Dans le chapitre « Des yeux qui ne voient pas les autos » ( 2 ), Le Corbusier juxtapose le Parthénon au profil équilibré d’une Delage GS. Plus que le paquebot, l’automobile revêt un idéal industriel qu’il souhaite appliquer au logement : « il reste à confronter nos maisons et nos palais avec les autos (…) dans la quête perpetuelle d’un standard ». Au-delà de tout fonctionnalisme, pour l’exposition inaugurale du MOMA rénové, Philip Johnson, flanquera le jardin du musée d’une collection de 8 véhicules choisis pour leurs qualités formelles immédiates. Le directeur du département Architecture les considère comme des « sculptures roulantes » ( 3 ), des manifestes esthétiques auquel l’architecte se doit d’être attentif. Pour la génération suivante, elles deviennent un outil d’observation des environnements qu’elles ont elles-mêmes généré. Derrière le pare-brise, « l’œil fixé sur le rétroviseur », le critique Reyner Banham visite l’Autopia, ce Los Angeles sans limite ( 4 ). À Las Vegas, Venturi-Scott Brown étudient les effets du vernaculaire commercial en tant que flâneurs mais en automobile.

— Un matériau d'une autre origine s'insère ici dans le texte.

(** * Attendance report service: reconciliation, classification, summary

    A shallow embedding of [src/services/reportService.ts] and of the
    computations of [src/components/ReportView.tsx].

    - JavaScript numbers are IEEE-754 binary64 values: Rocq's primitive
      [float], with the kernel's [*], [/], [+], [<?], [<=?], [=?]
      standing for the JavaScript operators ([=?] is [===] on numbers).
      [Math.round], [Math.floor], [%] and [Number.prototype.toString] are
      defined on the exact value of a double ([Prim2SF]).
    - A [Date] is a valid date, given by its time value: an integer number
      of milliseconds since the epoch.  [toISOString] is in UTC; [getDay]
      and [setHours] are in local time, at the UTC offset [tzOffset] of the
      host.  [setDate(getDate() + 1)] moves a date to the same local time of
      the next local day: this step is the host's, the variable [nextDay]
      of the section [ReportService].  On a host with a fixed UTC offset it
      adds 86400000 milliseconds ([dayLater]); across a daylight-saving
      change it adds 23 or 25 hours.  What is proved for every [nextDay]
      holds on every host; what needs the step of 24 hours says so.
    - [Set<string>] is [gset string], [Map<string, _>] is [gmap string _].
    - The constants of [src/constants] ([WEEKEND_DAYS], [FULL_DAY_HOURS],
      [HALF_DAY_HOURS]) are not part of the sources at hand; they are the
      variables of the section [ReportService].
    - Of [exportToExcel] the data handed to the spreadsheet library (the
      rows of both sheets, the fill colour of each row, the file name) is
      modelled, not the library.
    - Of [src/components/ReportView.tsx] the computations of the component
      are modelled ([fullDateRange], [filteredData], [recordsToShow],
      [summaryStats], [handleExport], [dateToInputValue], [missedPunch]),
      not its rendering; a filter date that is [null] or invalid is [None]. *)

From Stdlib Require Import ZArith Lia List Bool Ascii String.
From Stdlib Require Import Floats Sorted.
From stdpp Require Import base option list gmap strings.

Ce numéro réunit quatre discours complémentaires sur les autos, à l’échelle de l’objet, de la ville, de l’architecture et de l’industrie. Alain Bublex propose une histoire illustrée des habitacles à travers les techniques, les formes et les usages. La cellule de recherche de Dominique Perrault fait l’hypothèse de leurs disparitions imminentes et propose une stratégie pour redéployer les parkings souterrains. L’agence Muoto présente le concours d’un palais joyeux où cohabitent individus et nouveaux types de véhicules. Et Alexandre Mezra dénonce l’incapacité actuelle des industriels à renouveler les imaginaires et l’automobilité ★

Benjamin Lafore, rédacteur en chef invité

( 1 ) Frédéric Chanclu, Rolls-Royce devant feuillage, Série Romance, 2020 (couverture) / Hans Hollein, Rolls Royce Grill auf Schloss Schrattenberg, 1966.

( 2 ) Le Corbusier, Vers une architecture, Editions Crès et Cie, 1923.

( 3 ) Philip Johnson (curator), 8 automobiles : an exhibition concerned with the esthetics of motorcar design, at the Museum of Modern Art, New York, 1951.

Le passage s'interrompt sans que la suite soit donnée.